Madani Sabitou est descendant dImrana Hèla de Timbi Touni. Sa famille, venue avec El Hadj
Oumar Tall, s’est installée dans un premier temps à Héllayabèh, puis à Dinguiraye. Quant à
Fatoumata, elle était l’unique fille de Bocar Hamidou Sy Savané et de Maimouna Ba, une Peule
du Macina. Quand son père décédât, Tierno Ba faisait ses études à Lyon. Il n’eut le temps de
revenir l’enterrer. Ceci explique probablement pourquoi il a voulu rester en Guinée s’occuper
de son père, qui décédera en 1969, plutôt que de chercher à fuir le pays.

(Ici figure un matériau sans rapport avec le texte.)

(** * Worked instances *)

Lemma default_backend_first_available_witness :
  Player.wf Sample.linux_host Sample.player_session (Player.fresh Sample.half) /\
  exists c k d st',
    Player._optimal_backend Sample.linux_host Sample.player_session
      (Player.fresh Sample.half) = (Return (Some c), st') /\
    find (Player.available Sample.linux_host) Player.priority = Some k /\
    Player.backends_cell st' = Some d /\
    Player.getitem d k = Return (Some c) /\
    cls c = Player.class_of k /\
    (forall k', Player.available Sample.linux_host k' = false ->
                Player.getitem d k' = Return None /\ cls c <> Player.class_of k') /\
    (Player.available Sample.linux_host APPLESCRIPT = false ->
     Player.available Sample.linux_host LINUX = false ->
     Player.available Sample.linux_host ALSA = false -> k = SPOTIFY).
Proof.
  split; [apply fresh_wf|].
  apply (@default_backend_first_available Sample.linux_host Sample.player_session
           (Player.fresh Sample.half)).
  apply fresh_wf.
Defined.

Lemma named_absent_backend_raises_witness :
  Player.wf Sample.linux_host Sample.player_session (Player.fresh Sample.half) /\
  truthy_arg (Some (Value "linux")) = true /\
  VolumeBackend_of Sample.linux_host (Value "linux") = Return LINUX /\
  Player.available Sample.linux_host LINUX = false /\
  exists st',
    Player.backend Sample.linux_host Sample.player_session (Some (Value "linux")) None
      (Player.fresh Sample.half) =
      (Raise (ValueError "Backend None is not available on this system"), st') /\
    Player.change_volume Sample.linux_host Sample.player_session 1 None
      (Some (Value "linux")) None false 5 (Player.fresh Sample.half) =
      (Raise (ValueError "Backend None is not available on this system"), st') /\
    Player.trace st' = Player.trace (Player.fresh Sample.half) /\
    Player.levels st' = Player.levels (Player.fresh Sample.half) /\
    Player.next_task st' = Player.next_task (Player.fresh Sample.half).
Proof.
  split; [apply fresh_wf|]. split; [reflexivity|]. split; [reflexivity|].
  split; [reflexivity|].
  apply (@named_absent_backend_raises Sample.linux_host Sample.player_session
           (Value "linux") LINUX None 1 None false 5 (Player.fresh Sample.half));
    [apply fresh_wf | reflexivity | reflexivity | reflexivity].
Defined.

Lemma resolve_remote_identity_witness :
  Player.wf Sample.linux_host Sample.player_session (Player.fresh Sample.half) /\
  truthy_arg (Some (Member SPOTIFY)) = true /\
  VolumeBackend_of Sample.linux_host (Member SPOTIFY) = Return SPOTIFY /\
  truthy_str (Some "B"%string) = true /\
  Some "B"%string <> Player.device Sample.player_session /\
  exists c m st',
    Player.backend Sample.linux_host Sample.player_session (Some (Member SPOTIFY))
      (Some "B"%string) (Player.fresh Sample.half) = (Return (Some c), st') /\
    Player.spotify_cell st' = Some m /\
    oid c <> oid m /\ Player.next_oid (Player.fresh Sample.half) <= oid c /\
    cls c = SpotifyVolumeControlAsync /\ bound_device c = Some "B"%string /\
    (forall m0, Player.spotify_cell (Player.fresh Sample.half) = Some m0 -> m0 = m).
Proof.
  split; [apply fresh_wf|]. split; [reflexivity|]. split; [reflexivity|].
  split; [reflexivity|]. split; [discriminate|].
  apply (proj1 (@resolve_remote_identity Sample.linux_host Sample.player_session
                  (Member SPOTIFY) SPOTIFY (Some "B"%string) (Player.fresh Sample.half)
                  (fresh_wf _ _ _) eq_refl eq_refl));
    [reflexivity | reflexivity | discriminate].
Defined.

Lemma fade_pins_then_ramps_witness :
  Player.wf Sample.linux_host Sample.player_session (Player.fresh Sample.half) /\
  Player.chosen Sample.linux_host None = Return ALSA /\
  exists c r c2 res st',
    Player.fade Sample.linux_host Sample.player_session 50 0 1 300 false None 100
      (Some "B"%string) false (Player.fresh Sample.half) = (Return res, st') /\
    cls c = Player.class_of ALSA /\ cls c2 = Player.class_of ALSA /\
    (ALSA <> SPOTIFY ->
     cls r = SpotifyVolumeControlAsync /\
     bound_device r = Player.remote_device Sample.player_session (Some "B"%string) /\
     Player.trace st' =
       Player.trace (Player.fresh Sample.half) ++
       [Player.SetVolume r 100 false 5;
        Player.SetMixer c 0;
        Player.scheduled ALSA c (mkFadeSpec 50 0 1 300 false) false
          (Player.next_task (Player.fresh Sample.half))]) /\
    (ALSA = SPOTIFY ->
     Player.trace st' =
       Player.trace (Player.fresh Sample.half) ++
       [Player.SetVolume c2 0 false 5;
        Player.scheduled ALSA c (mkFadeSpec 50 0 1 300 false) false
          (Player.next_task (Player.fresh Sample.half))]).
Proof.
  split; [apply fresh_wf|]. split; [reflexivity|].
  apply (@fade_pins_then_ramps Sample.linux_host Sample.player_session
           50 0 1 300 false None 100 (Some "B"%string) false ALSA
           (Player.fresh Sample.half));
    [apply fresh_wf | reflexivity].
Defined.

Lemma fade_handle_iff_detached_witness :
  Player.wf Sample.sound_linux_host Sample.player_session (Player.fresh Sample.half) /\
  Player.chosen Sample.sound_linux_host None = Return LINUX /\
  exists c res pre st',
    Player.fade Sample.sound_linux_host Sample.player_session 50 0 1 300 false None 100
      None false (Player.fresh Sample.half) = (Return res, st') /\
    cls c = Player.class_of LINUX /\
    (res <> None <-> ((LINUX = SPOTIFY \/ LINUX = LINUX) /\ false = false)) /\
    ((LINUX = SPOTIFY \/ LINUX = LINUX) -> false = false ->
     res = Some (Player.next_task (Player.fresh Sample.half)) /\
     Player.trace st' = Player.trace (Player.fresh Sample.half) ++ pre ++
       [Player.CreateTask c (mkFadeSpec 50 0 1 300 false)
          (Player.next_task (Player.fresh Sample.half))]) /\
    ((LINUX = SPOTIFY \/ LINUX = LINUX) -> false = true ->
     res = None /\
     Player.trace st' = Player.trace (Player.fresh Sample.half) ++ pre ++
       [Player.AwaitRamp c (mkFadeSpec 50 0 1 300 false)]) /\
    (LINUX <> SPOTIFY -> LINUX <> LINUX ->
     res = None /\
     Player.trace st' = Player.trace (Player.fresh Sample.half) ++ pre ++
       [Player.RunInExecutor c (mkFadeSpec 50 0 1 300 false)]).
Proof.
  split; [apply fresh_wf|]. split; [reflexivity|].
  apply (@fade_handle_iff_detached Sample.sound_linux_host Sample.player_session
           50 0 1 300 false None 100 None false LINUX (Player.fresh Sample.half));
    [apply fresh_wf | reflexivity].
Defined.

Lemma change_volume_returns_unclamped_sum_witness :
  Player.wf Sample.linux_host Sample.player_session (Player.fresh Sample.half) /\
  Player.chosen Sample.linux_host (Some (Member ALSA)) = Return ALSA /\
  ALSA <> SPOTIFY /\
  exists c st',
    Player.change_volume Sample.linux_host Sample.player_session 0 (Some 150%Z)
      (Some (Member ALSA)) None false 5 (Player.fresh Sample.half)
      = (Return (Player.Level (150 + 0)), st') /\
    cls c = Player.class_of ALSA /\
    Player.trace st' =
      Player.trace (Player.fresh Sample.half) ++ [Player.SetMixer c (150 + 0)].
Proof.
  split; [apply fresh_wf|]. split; [reflexivity|]. split; [discriminate|].
  apply (@change_volume_returns_unclamped_sum Sample.linux_host Sample.player_session
           0 150 (Some (Member ALSA)) None false 5 ALSA (Player.fresh Sample.half));
    [apply fresh_wf | reflexivity | discriminate].
Defined.

Lemma genre_retry_terminates_iff_witness :
  Sample.genres = "rock"%string :: [] /\
  ((exists fuel r,
      Player.play_recommended_genre Sample.linux_host Sample.player_session Sample.up
        Sample.genres Sample.catalog fuel 0 0 None Sample.no_args
        (Player.fresh Sample.half) = Some r)
   <-> exists i, Sample.catalog "rock" 0 i <> None) /\
  Player.play_recommended_genre Sample.linux_host Sample.player_session Sample.up
    Sample.genres Sample.catalog 1 0 0 None Sample.no_args (Player.fresh Sample.half)
    = None.
Proof.
  split; [reflexivity|].
  pose proof (@genre_retry_terminates_iff Sample.linux_host Sample.player_session
                Sample.up Sample.genres Sample.catalog 0 0 None Sample.no_args
                (Player.fresh Sample.half) "rock"%string [] eq_refl) as T.
  cbv zeta in T. destruct T as (Iff & Run).
  split; [exact Iff|].
  apply (Run 2 7); [intros [|[|j]] Hj; [reflexivity | reflexivity | lia] | reflexivity].
Defined.

Lemma sync_change_volume_linux_falls_through_witness :
  (forall k, k <> LINUX ->
             enum_value Sample.linux_host k <> enum_value Sample.linux_host LINUX) /\
  Wrapper.change_volume Sample.linux_host Sample.wrapper_session 1 (Member LINUX)
    (Wrapper.fresh Sample.half) = (Return None, Wrapper.fresh Sample.half) /\
  Wrapper.change_volume Sample.linux_host Sample.wrapper_session 1 (Value "linux")
    (Wrapper.fresh Sample.half) = (Return None, Wrapper.fresh Sample.half).
Proof.
  assert (Inj : forall k, k <> LINUX ->
                  enum_value Sample.linux_host k <> enum_value Sample.linux_host LINUX)
    by (intros [] N; [discriminate | congruence | discriminate | discriminate]).
  split; [exact Inj|].
  destruct (@sync_change_volume_linux_falls_through Sample.linux_host
              Sample.wrapper_session 1 (Wrapper.fresh Sample.half)) as (M & V).
  split; [apply M | apply (V Inj)].
Defined.

Lemma sync_play_prefers_session_device_witness :
  truthy_str (Wrapper.id (Wrapper.session_device Sample.wrapper_session
                            (Wrapper.fresh Sample.half))) = true /\
  exists st',
    Wrapper.play Sample.linux_host Sample.wrapper_session ["track"%string]
      (Some "other"%string) false 80 [] (Wrapper.fresh Sample.half) =
      (Return (["track"%string], Some "id-A"%string), st') /\
    Wrapper.trace st' = [Wrapper.StartPlayback ["track"%string] (Some "id-A"%string)].
Proof.
  split; [reflexivity|].
  destruct (@sync_play_prefers_session_device Sample.linux_host Sample.wrapper_session
              ["track"%string] (Some "other"%string) 80 []
              (Wrapper.fresh Sample.half)) as (_ & (st' & E & T) & Truthy & _).
  exists st'. rewrite (Truthy eq_refl) in E, T. split; [exact E | exact T].
Defined.

(** * Further properties of the player mixin *)

Lemma cached_property_stored {S A} (get : S -> option A) (set : A -> S -> S)
    (body : M S A) (st st' : S) (v : A) :
  (forall v s, get (set v s) = Some v) ->
  cached_property get set body st = (Return v, st') ->
  get st' = Some v.
Proof.
  intros GS. unfold cached_property.
  destruct (get st) as [v0|] eqn:G.
  - intros [= <- <-]. exact G.
  - destruct (body st) as [[v1|e] s1]; [|discriminate].
    intros [= <- <-]. apply GS.
Qed.

Lemma cached_property_again {S A} (get : S -> option A) (set : A -> S -> S)
    (body : M S A) (st st' : S) (v : A) :
  (forall v s, get (set v s) = Some v) ->
  cached_property get set body st = (Return v, st') ->
  cached_property get set body st' = (Return v, st').
Proof.
  intros GS E. pose proof (cached_property_stored _ _ _ _ GS E) as G.
  unfold cached_property. now rewrite G.
Qed.

Section PlayerMemo.

Import Player.

Variable h : Host.
Variable self : Session.

Lemma backends_again (st st' : State) (d : list (VolumeBackend * option Control)) :
  _backends h self st = (Return d, st') ->
  backends_cell st' = Some d /\ _backends h self st' = (Return d, st').
Proof.
  intros E. split.
  - exact (cached_property_stored _ _ _ _ (fun v s => eq_refl) E).
  - exact (cached_property_again _ _ _ _ (fun v s => eq_refl) E).
Qed.

(** X1.  A resolution that did not build a throwaway remote instance is
    memoized: resolving the same arguments again, in the state the first
    resolution left, returns the very same instance and changes nothing. *)
Theorem resolution_is_memoized (b : option backend_arg) (dev : option string)
    (st s1 : State) (c : Control) :
  backend h self b dev st = (Return (Some c), s1) ->
  (truthy_arg b = false \/ cls c <> SpotifyVolumeControlAsync \/
   truthy_str dev = false \/ dev = device self) ->
  backend h self b dev s1 = (Return (Some c), s1).
Proof.
  unfold backend. destruct (truthy_arg b) eqn:T; cbn [negb].
  - destruct b as [arg|]; [|discriminate]. intros E Hc.
    apply bind_inv in E. destruct E as (d & sa & E1 & E2).
    destruct (backends_again _ E1) as (_ & Again).
    revert E2. unfold bind at 1, lift at 1.
    destruct (VolumeBackend_of h arg) as [k|e] eqn:V; [|discriminate].
    unfold bind at 1, lift at 1.
    destruct (getitem d k) as [v|e] eqn:G; [|discriminate].
    destruct v as [c0|]; cbn [truthy_ctl negb]; [|discriminate].
    destruct (isinstance (Some c0) [SpotifyVolumeControlAsync] && truthy_str dev
              && negb (opt_str_eqb dev (device self))) eqn:F.
    + unfold bind, construct_remote, new, ret. intros [= <- <-].
      apply andb_prop in F. destruct F as (F & F3).
      apply andb_prop in F. destruct F as (F1 & F2).
      destruct Hc as [Hc | [Hc | [Hc | Hc]]].
      * discriminate.
      * now elim Hc.
      * congruence.
      * apply opt_str_eqb_true in Hc. rewrite Hc in F3. discriminate.
    + unfold ret. intros [= <- <-].
      erewrite bind_return by exact Again.
      unfold bind, lift. rewrite ?V, ?G. cbn [truthy_ctl negb]. rewrite F. reflexivity.
  - intros E _.
    assert (O : _optimal_backend h self st = (Return (Some c), s1))
      by (destruct b as [arg|]; exact E).
    pose proof (cached_property_again _ _ _ _ (fun v s => eq_refl) O) as Again.
    destruct b as [arg|]; exact Again.
Qed.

Tierno Ba avait trois frères et sept sœurs. Par ordre d’aînesse, Hadja Kadé Ba, épouse de feu
Bocar Biro Barry (diplomate), Hadja Nima Ba Sow (institutrice, première députée de Guinée,
et pensionnaire du camp Boiro pendant huit mois pour avoir fait fuir ses enfants hors du pays.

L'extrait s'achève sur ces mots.